WEDNESDAY’S SHORT STORIES #202: REVELATIONS IN BLACK By Carl Jacobi

Carl Jacobi was a prolific contributor to Weird Tales in the 1930s and 1940s. Jacobi had the brilliant ability to create a moody atmosphere and tone with his precise and careful use of language. He was a master of the slow-building crescendo of suspense and terror that leads to an explosive and chilling, final revelation.

“Revelations in Black,” the first story in this collection, is the perfect example of Jacobi’s method. A narrator finds himself attracted to a strange, velvet-bound trilogy of books in an antique shop. Reading the books leads to a meeting with a strange woman dressed in black who hides a hideous secret.

Revelations in Black (1947), Jacobi’s first and most influential collection, contains twenty-one of his best short stories, including such famous tales as “Mive,” “The Satanic Piano,” and “Phantom Brass.”

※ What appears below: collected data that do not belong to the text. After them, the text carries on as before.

(* ===== verification/_CoqProject ===== *)
-Q . S2P
Prelude.v
Mmu.v
CString.v
Kalloc.v
Vm.v
VmSpec.v
VmUser.v
VmAlloc.v
VmGrow.v
VmKernel.v
VmCopy.v
VmPool.v
VmCopyout.v
VmExamples.v
Proc.v
Trap.v
ProcMem.v
ProcFork.v
ProcWait.v
ProcLazy.v
ProcState.v
ProcTree.v
ProcTrap.v
ProcExamples.v
Syscall.v
SyscallSpec.v
Pipe.v
Block.v
Bio.v
BioRing.v
BioSpec.v
Log.v
LogSpec.v
LogCrash.v
LogRecover.v
Fs.v
FsLaws.v
LogLaws.v
FsBits.v
FsAlloc.v
FsMap.v
FsRw.v
FsDir.v
FsExamples.v
Mkfs.v
MkfsBlocks.v
MkfsFiles.v
MkfsSpec.v
File.v
Exec.v
Sysfile.v
FsRefs.v
FileSpec.v
SysfileSpec.v
KernelRefs.v
KernelPages.v
Grep.v
Printf.v
Console.v
Kbd.v
ConsoleSpec.v
KbdSpec.v
Umalloc.v
UmallocSpec.v
UmallocAlloc.v
UmallocClient.v
Sh.v
ShSpec.v
ShRound.v
ShRun.v
Ide.v
Spinlock.v
Mp.v
Lapic.v
Boot.v
UserProgs.v
MyShell.v
Alu.v
Gear.v
SensorGraph.v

This new Valancourt Books edition, the first in nearly fifty years, also features a bonus rare Jacobi tale, “Rails of the Yellow Skull,” and an introduction by Luigi Musolino. If you’re in the mood for some weird tales, give Revelations in Black a try. GRADE: B+

TABLE OF CONTENTS:

Introduction by Luigi Musolino — 7

  1. “Revelations in Black” — 13
  2. “Phantom Brass” — 34
  3. “The Cane” — 42
  4. “The Coach on the Ring” — 55
  5. “The Kite” — 65
  6. “Canal” — 75
  7. “The Satanic Piano” — 91
  8. “The Last Drive” — 113
  9. “The Spectral Pistol” — 118
  10. “Sagasta’s Last” — 132
  11. “The Tomb from Beyond” — 141
  12. “The Digging at Pistol Key” — 159
  13. “Moss Island” — 174
  14. “Carnaby’s Fish” — 183
  15. “The King and the Knave” — 194
  16. “Cosmic Teletype” — 202
  17. “A Pair of Swords” — 218
  18. “A Study in Darkness” — 222
  19. “Mive” — 238
  20. “Writing on the Wall” — 244
  21. “The Face in the Wind” — 260
  22. “Rails of the Yellow Skull” — 283

Acknowledgements — 303

One thought on “WEDNESDAY’S SHORT STORIES #202: REVELATIONS IN BLACK By Carl Jacobi

  1. Jerry+House

    Not to be confused with the German mathematician of the same name (1804-1851), who made contributions to elliptical functions, dynamics, differential equations, determinants, and number theory — all of whish is frightening to me but just isn’t in the same wheelhouse as our Carl.

    Our Carl (1908-1997) wrote more thrilling stuff. I’ve read all five of his original collections (both weird stories and adventure pulp fiction), as well as his biography by R. Dixon Smith, LOST IN THE RENTHARPIAN HILLS: SPANNING THE DECADES WITH CARL JACOBI. Count me in as a big fan.